Aktien: Keine schnelle Erholung für Anleger in Sicht
Frankfurt. Wer erinnert sich noch an die Dotcom-Blase zur Jahrtausendwende, an den Zusammenbruch der völlig überteuerten Tech-Werte, die von der Hoffnung auf das große Geschäft mit dem Internet getrieben waren? Damals sackten viele Kurse ins Bodenlose und erholten sich nie wieder.
Das ganze Segment des Neuen Marktes in Deutschland verschwand einfach von der Bildfläche. Es war eine der schlimmsten Episoden für Aktienanleger in vielen Jahrzehnten.
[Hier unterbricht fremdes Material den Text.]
(* ===== verification/Find.v ===== *)
(** * Walking directories (user/find.c, user/ls.c)

    The file system is what open(), fstat() and read() show of it: a function
    from path names to objects with the bytes they contain.  Every level of
    find() keeps one descriptor open, so the number of free descriptors bounds
    the recursion.  The output is collected per descriptor. *)

From Stdlib Require Import ZArith Lia.
From stdpp Require Import base numbers list list_numbers gmap strings.
From S2P Require Import Prelude Cstring Bytes Kernel Console User Ulib Uprintf Fs.

(** struct stat, the fields the programs print. *)
Record stat := Stat { st_type : Z; st_ino : Z; st_size : Z }.

(** What a path opens: fstat() of it, [None] when it fails, and the contents. *)
Record object := Object { ob_stat : option stat; ob_bytes : list Z }.

(** What has been printed, and find()'s flag. *)
Record out := Out { o_out : list Z; o_err : list Z; o_found : bool }.
Definition out_nil : out := Out [] [] false.
Definition out_app (a b : out) : out := Out (o_out a ++ o_out b) (o_err a ++ o_err b) (o_found a || o_found b).
Definition say (fmt : string) (ap : list arg) : out := Out (text (lit fmt ++ [10]) ap) [] false.
Definition complain (fmt : string) (ap : list arg) : out := Out [] (text (lit fmt ++ [10]) ap) false.

(** fmtname(): the loop runs back from the end to a slash. *)
Fixpoint base_loop (before acc : list Z) : list Z :=
  match before with
  | [] => acc
  | c :: before' => if c =? 47 then acc else base_loop before' (c :: acc)
  end.
Definition base (path : list Z) : list Z := base_loop (rev path) [].

Definition fmtname (path : list Z) : list Z :=
  let p := base path in
  if DIRSIZ <=? Ulib.strlen p then p
  else p ++ replicate (Z.to_nat (DIRSIZ - Ulib.strlen p)) 32.

(** strlen(path) + 1 + DIRSIZ + 1 > sizeof buf *)
Definition too_long (path : list Z) : bool := 512 <? u32 (Ulib.strlen path + 1 + DIRSIZ + 1).

(** The loop over the directory: complete entries, from the front. *)
Fixpoint dir_loop (fuel : nat) (visit : list Z -> out) (bytes : list Z) : out :=
  match fuel with
  | O => out_nil
  | S k =>
      let de := take 16 bytes in
      if zlen de =? sizeof_dirent then out_app (visit de) (dir_loop k visit (drop 16 bytes))
      else out_nil
  end.

(** Every turn takes sixteen bytes. *)
Definition for_entries (bytes : list Z) (visit : list Z -> out) : out := dir_loop (S (length bytes)) visit bytes.

(** buf: the path, a slash and de.name. *)
Definition entry_path (path de : list Z) : list Z := path ++ [47] ++ cstr (de_name de).

Module Find.
(** The copy of the formatted name, cut at its first space. *)
Fixpoint unpad (b : list Z) : list Z :=
  match b with
  | [] => []
  | c :: b' => if c =? 32 then [] else c :: unpad b'
  end.

Definition shown_name (path : list Z) : list Z := unpad (take (Z.to_nat DIRSIZ) (fmtname path)).
Definition namecmp (path name : list Z) : Z := Ulib.strcmp (shown_name path) name.

(** The two lines printed for a file that matches. *)
Definition row (path : list Z) (s : stat) : list Z :=
  text ((lit "NAME" ++ [9] ++ lit "TYPE" ++ [9] ++ lit "INO" ++ [9] ++ lit "SIZE") ++ [10]) [] ++
  text ((lit "%s" ++ [9] ++ lit "%d" ++ [9] ++ lit "%d" ++ [9] ++ lit "%d") ++ [10])
    [AStr (Some (shown_name path)); AInt (st_type s); AInt (st_ino s); AInt (st_size s)].

(** Not "." or ".." and in use. *)
Definition followed (de : list Z) : bool :=
  negb (de_inum de =? 0) &&
  negb ((Ulib.strcmp (cstr (de_name de)) (lit ".") =? 0) || (Ulib.strcmp (cstr (de_name de)) (lit "..") =? 0)).

Section Find.
Context (fs : list Z -> option object) (name : list Z).

(** find(path, name, found) with [fds] free descriptors. *)
Fixpoint find (fds : nat) (path : list Z) : out :=
  match fds, fs path with
  | S fds', Some ob =>
      match ob_stat ob with
      | None => complain "find: cannot stat %s" [AStr (Some path)]
      | Some s =>
          if st_type s =? T_FILE then
            if namecmp path name =? 0 then Out (row path s) [] true else out_nil
          else if st_type s =? T_DIR then
            if too_long path then say "find: path too long" []
            else for_entries (ob_bytes ob) (fun de => if followed de then find fds' (entry_path path de) else out_nil)
          else out_nil
      end
  | _, _ => complain "find: cannot open %s" [AStr (Some path)]
  end.
End Find.

(** Always exit(0). *)
Definition find_main (fs : list Z -> option object) (fds : nat) (argv : list (list Z)) : out :=
  match argv with
  | [_; path; name] =>
      if negb (nthZ 0 path 0 =? 47) && negb (nthZ 0 path 0 =? 46) then
        say "find : first argument must be a path, you gave %s" [AStr (Some path)]
      else
        let o := find fs name fds path in
        if negb (o_found o) then out_app o (say "find : %s not found!" [AStr (Some name)]) else o
  | _ => say "Usage : find <path> <nam>" []
  end.
End Find.

Module Ls.
Section Ls.
Context (fs : list Z -> option object).

(** stat() of user/ulib.c. *)
Definition stat_of (fds : nat) (path : list Z) : option stat :=
  match fds, fs path with
  | S _, Some ob => ob_stat ob
  | _, _ => None
  end.

Definition ls (fds : nat) (path : list Z) : out :=
  match fds, fs path with
  | S fds', Some ob =>
      match ob_stat ob with
      | None => complain "ls: cannot stat %s" [AStr (Some path)]
      | Some s =>
          if (st_type s =? T_DEVICE) || (st_type s =? T_FILE) then
            say "%s %d %d %l" [AStr (Some (fmtname path)); AInt (st_type s); AInt (st_ino s); APtr (st_size s)]
          else if st_type s =? T_DIR then
            if too_long path then say "ls: path too long" []
            else for_entries (ob_bytes ob) (fun de =>
              if de_inum de =? 0 then out_nil
              else let buf := entry_path path de in
                match stat_of fds' buf with
                | None => say "ls: cannot stat %s" [AStr (Some buf)]
                | Some e => say "%s %d %d %d" [AStr (Some (fmtname buf)); AInt (st_type e); AInt (st_ino e); AInt (st_size e)]
                end)
          else out_nil
      end
  | _, _ => complain "ls: cannot open %s" [AStr (Some path)]
  end.

Fixpoint ls_args (fds : nat) (args : list (list Z)) : out :=
  match args with [] => out_nil | a :: args' => out_app (ls fds a) (ls_args fds args') end.

Definition ls_main (fds : nat) (argv : list (list Z)) : out :=
  match argv with
  | _ :: (_ :: _) as args => ls_args fds args
  | _ => ls fds (lit ".")
  end.
End Ls.
End Ls.

(** ** What find() reports *)

#[local] Opaque text.
#[local] Transparent slice.

(** A complete entry of a directory. *)
Definition entry (bytes e : list Z) : Prop := exists i, e = take 16 (drop (16 * i) bytes) /\ length e = 16%nat.

Lemma entry_inv bytes e : entry bytes e -> length (take 16 bytes) = 16%nat /\ (e = take 16 bytes \/ entry (drop 16 bytes) e).
Proof.
  intros ([|i] & -> & Hl).
  - rewrite Nat.mul_0_r, drop_0 in *. split; [done|by left].
  - split; [rewrite length_take, length_drop in Hl; rewrite length_take; lia|]. right. exists i. rewrite drop_drop. split; [do 2 f_equal; lia|done].
Qed.

Lemma dir_loop_entry visit fuel : forall bytes e, (length bytes < fuel)%nat -> entry bytes e ->
  exists a b, dir_loop fuel visit bytes = out_app a (out_app (visit e) b).
Proof.
  induction fuel as [|fuel IH]; intros bytes e Hf He; [lia|]. cbn [dir_loop]. apply entry_inv in He as [Hl He].
  unfold zlen. rewrite Hl. change (Z.of_nat 16 =? sizeof_dirent) with true. cbv iota. destruct He as [->|He].
  - by exists out_nil, (dir_loop fuel visit (drop 16 bytes)).
  - apply IH in He as (a & b & ->); [|rewrite length_take in Hl; rewrite length_drop; lia]. exists (out_app (visit (take 16 bytes)) a), b. unfold out_app. cbn. by rewrite <- !app_assoc, !orb_assoc.
Qed.

Lemma dir_loop_found visit fuel : forall bytes, o_found (dir_loop fuel visit bytes) = true ->
  exists e, entry bytes e /\ o_found (visit e) = true.
Proof.
  induction fuel as [|fuel IH]; intros bytes; cbn [dir_loop]; [done|].
  destruct (Z.eqb_spec (zlen (take 16 bytes)) sizeof_dirent) as [Hl|]; [|done]. unfold sizeof_dirent, zlen in Hl. cbn [out_app o_found].
  intros [H|H]%orb_true_iff.
  - exists (take 16 bytes). split; [|done]. exists 0%nat. rewrite Nat.mul_0_r, drop_0. split; [done|lia].
  - apply IH in H as (e & (i & -> & Hi) & H). eexists. split; [|exact H]. exists (S i). rewrite drop_drop. split; [do 2 f_equal; lia|].
    rewrite drop_drop in Hi. exact Hi.
Qed.

(** ** Names *)

Lemma base_loop_app l r acc : 47 ∉ l -> base_loop (l ++ r) acc = base_loop r (rev l ++ acc).
Proof.
  revert acc. induction l as [|x l IH]; intros acc Hl; [done|]. apply not_elem_of_cons in Hl as [Hx Hl]. cbn [app base_loop rev].
  destruct (Z.eqb_spec x 47); [congruence|]. rewrite IH by done. by rewrite <- app_assoc.
Qed.

Lemma base_entry path nm : 47 ∉ nm -> base (path ++ [47] ++ nm) = nm.
Proof.
  intros Hn. unfold base. rewrite !rev_app_distr, <- app_assoc. rewrite base_loop_app by (intros Hin; apply Hn; rewrite !list_elem_of_In in *; by apply in_rev).
  cbn [rev app base_loop]. by rewrite rev_involutive, app_nil_r.
Qed.

(** Characters of names: no NUL, no space, no slash. *)
Definition plain (nm : list Z) : Prop := Forall (fun x => 0 < x < 256 /\ x <> 32 /\ x <> 47) nm.

Lemma plain_no_slash nm : plain nm -> 47 ∉ nm.
Proof. unfold plain. rewrite Forall_forall. intros H Hin. by destruct (H 47 Hin) as (_ & _ & ?). Qed.

Lemma strlen_zlen s : zlen s < 2 ^ 32 -> Ulib.strlen s = zlen s.
Proof.
  induction s as [|x s IH]; [done|]. unfold zlen in *. cbn [length Ulib.strlen]. intros H. rewrite IH by lia.
  change (2 ^ 32) with 4294967296 in H. unfold u32. rewrite Z.mod_small by (change (2 ^ 32) with 4294967296; lia). lia.
Qed.

Lemma unpad_app nm l : plain nm -> Find.unpad (nm ++ l) = nm ++ Find.unpad l.
Proof. induction 1 as [|x nm [_ [Hx _]] _ IH]; [done|]. cbn [app Find.unpad]. destruct (Z.eqb_spec x 32); [done|]. by rewrite IH. Qed.

Lemma strcmp_zero p q : Forall (fun x => 0 < x < 256) p -> Forall (fun x => 0 < x < 256) q -> Ulib.strcmp p q = 0 <-> p = q.
Proof.
  intros Hp. revert q. induction Hp as [|x p Hx Hp IH]; intros q Hq; destruct Hq as [|y q Hy Hq]; cbn [Ulib.strcmp]; [done| | |];
    assert (Hu : forall z, 0 < z < 256 -> u8 z = z) by (intros z Hz; unfold u8; by rewrite Z.mod_small by lia).
  - rewrite Hu by done. split; [lia|done].
  - rewrite Hu by done. split; [lia|done].
  - rewrite !Hu by done. destruct (Z.eqb_spec x y) as [->|Hne]; [rewrite IH by done; split; congruence|]. split; [lia|congruence].
Qed.

(** The padding goes on and comes off. *)
Lemma shown_base p : plain (base p) -> zlen (base p) <= DIRSIZ -> Find.shown_name p = base p.
Proof.
  intros Hp Hl. unfold Find.shown_name, fmtname. rewrite strlen_zlen by (unfold DIRSIZ in Hl; lia). unfold DIRSIZ, zlen in *.
  destruct (Z.leb_spec 14 (Z.of_nat (length (base p)))).
  - rewrite take_ge by lia. rewrite <- (app_nil_r (base p)) at 1. rewrite unpad_app by done. apply app_nil_r.
  - rewrite take_ge by (rewrite length_app, length_replicate; lia). rewrite unpad_app by done.
    destruct (Z.to_nat (14 - _)) eqn:E; [lia|]. cbn. apply app_nil_r.
Qed.

Lemma namecmp_base p name : plain (base p) -> zlen (base p) <= DIRSIZ -> Forall (fun x => 0 < x < 256) name ->
  Find.namecmp p name = 0 <-> base p = name.
Proof.
  intros Hp Hl Hn. unfold Find.namecmp. rewrite shown_base by done. apply strcmp_zero; [|done]. eapply Forall_impl; [exact Hp|]. naive_solver.
Qed.

Lemma cstr_length l : (length (cstr l) <= length l)%nat.
Proof. induction l as [|x l IH]; [done|]. cbn. destruct (x =? 0); cbn; lia. Qed.

Section FindProof.
Context (fs : list Z -> option object) (name : list Z).

Definition is_dir (path : list Z) (bytes : list Z) : Prop :=
  exists s, fs path = Some (Object (Some s) bytes) /\ st_type s = T_DIR.
Definition is_file (path : list Z) (s : stat) : Prop :=
  exists bytes, fs path = Some (Object (Some s) bytes) /\ st_type s = T_FILE.

(** [q] lies below [p], with at most [n] paths from [p] to [q] counting both. *)
Inductive reach : nat -> list Z -> list Z -> Prop :=
| reach_here n p : reach (S n) p p
| reach_below n p bytes e q : is_dir p bytes -> too_long p = false -> entry bytes e -> Find.followed e = true ->
    reach n (entry_path p e) q -> reach (S n) p q.

Lemma find_shows fds p q s : reach fds p q -> is_file q s -> Find.namecmp q name = 0 ->
  o_found (Find.find fs name fds p) = true /\ exists a b, o_out (Find.find fs name fds p) = a ++ Find.row q s ++ b.
Proof.
  intros Hr (c & Hq & Ht) Hn. induction Hr as [n q|n p bytes e q (t & Hp & Hd) Hl He Hf Hr IH].
  - cbn [Find.find]. rewrite Hq. cbn [ob_stat]. rewrite Ht, Z.eqb_refl, Hn, Z.eqb_refl. split; [done|]. exists [], []. by rewrite app_nil_r.
  - destruct (IH Hq Hn) as (Hfd & a & b & Ho). cbn [Find.find]. rewrite Hp. cbn [ob_stat ob_bytes]. rewrite Hd, Hl. change (T_DIR =? T_FILE) with false. rewrite Z.eqb_refl.
    cbv iota. edestruct dir_loop_entry as (x & y & E); [|exact He|unfold for_entries; rewrite E]; [lia|]. cbv beta. rewrite Hf. cbn [out_app o_found o_out]. rewrite Hfd, Ho.
    split; [by destruct (o_found x)|]. exists (o_out x ++ a), (b ++ o_out y). by rewrite <- !app_assoc.
Qed.

Lemma find_only fds : forall p, o_found (Find.find fs name fds p) = true ->
  exists q s, reach fds p q /\ is_file q s /\ Find.namecmp q name = 0.
Proof.
  induction fds as [|n IH]; intros p; cbn [Find.find]; [done|].
  destruct (fs p) as [[[s|] bytes]|] eqn:Hp; cbn [ob_stat ob_bytes]; [|done|done].
  destruct (Z.eqb_spec (st_type s) T_FILE) as [Ht|Ht].
  - destruct (Z.eqb_spec (Find.namecmp p name) 0) as [Hn|]; [|done]. intros _. exists p, s. split; [constructor|]. by split; [exists bytes|].
  - destruct (Z.eqb_spec (st_type s) T_DIR) as [Hd|]; [|done]. destruct (too_long p) eqn:Hl; [done|]. intros H.
    apply dir_loop_found in H as (e & He & H). destruct (Find.followed e) eqn:Hf; [|done]. apply IH in H as (q & t & Hr & Hq).
    exists q, t. split; [|done]. eapply reach_below; try done. by exists s.
Qed.

(** The names in directories. *)
Definition plain_dirs : Prop := forall p bytes e, is_dir p bytes -> entry bytes e -> Find.followed e = true -> plain (cstr (de_name e)).

Lemma reach_base fds p q : plain_dirs -> plain (base p) /\ zlen (base p) <= DIRSIZ -> reach fds p q -> plain (base q) /\ zlen (base q) <= DIRSIZ.
Proof.
  intros Hd Hp Hr. induction Hr as [|n p bytes e q Hi Hl He Hf Hr IH]; [done|]. apply IH. pose proof (Hd _ _ _ Hi He Hf) as Hn.
  unfold entry_path. rewrite base_entry by (by apply plain_no_slash). split; [done|]. unfold zlen. pose proof (cstr_length (de_name e)).
  unfold de_name, DIRSIZ, slice in *. rewrite length_take in H. lia.
Qed.

(** find reports a file exactly when one of the given name lies below the path
    within the depth the free descriptors allow, following no entry . or ..
    and no path too long for its buffer; it prints the line of each one. *)
Theorem find_correct fds path : plain_dirs -> plain (base path) -> zlen (base path) <= DIRSIZ -> Forall (fun x => 0 < x < 256) name ->
  (o_found (Find.find fs name fds path) = true <-> exists q s, reach fds path q /\ is_file q s /\ base q = name) /\
  (forall q s, reach fds path q -> is_file q s -> base q = name ->
     exists a b, o_out (Find.find fs name fds path) = a ++ Find.row q s ++ b).
Proof.
  intros Hd Hp Hl Hn. assert (Hb : forall q, reach fds path q -> Find.namecmp q name = 0 <-> base q = name).
  { intros q Hr. destruct (reach_base _ _ _ Hd (conj Hp Hl) Hr). by apply namecmp_base. }
  split; [split|].
  - intros H. apply find_only in H as (q & s & Hr & Hq & Hc). exists q, s. by rewrite <- Hb.
  - intros (q & s & Hr & Hq & Hc). eapply (find_shows fds path q s); [done|done|by apply Hb].
  - intros q s Hr Hq Hc. eapply find_shows; [done|done|by apply Hb].
Qed.
End FindProof.

(** A name is compared only up to its first space. *)
Lemma find_space : Find.namecmp (lit "/a b") (lit "a") = 0.
Proof. reflexivity. Qed.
Immerhin aber erholten sich danach die zuvor als „Schrott und Schrauben“ verschrienen traditionellen Industriewerte. Und das Thema „Internet“ erlebte mit den großen Tech-Konzernen, die bis heute den Markt dominieren, eine Wiederbelebung.
Als 2008 dann die große Finanzkrise ausbrach, standen die schlauen Banker der New Yorker Wall Street und anderswo quasi nackt da. Sie hatten sich verzockt.
Ihre Vermögen, so schien es damals, waren nie mehr als Luftbuchungen gewesen. Das Weltfinanzsystem stand kurz vor dem Kollaps.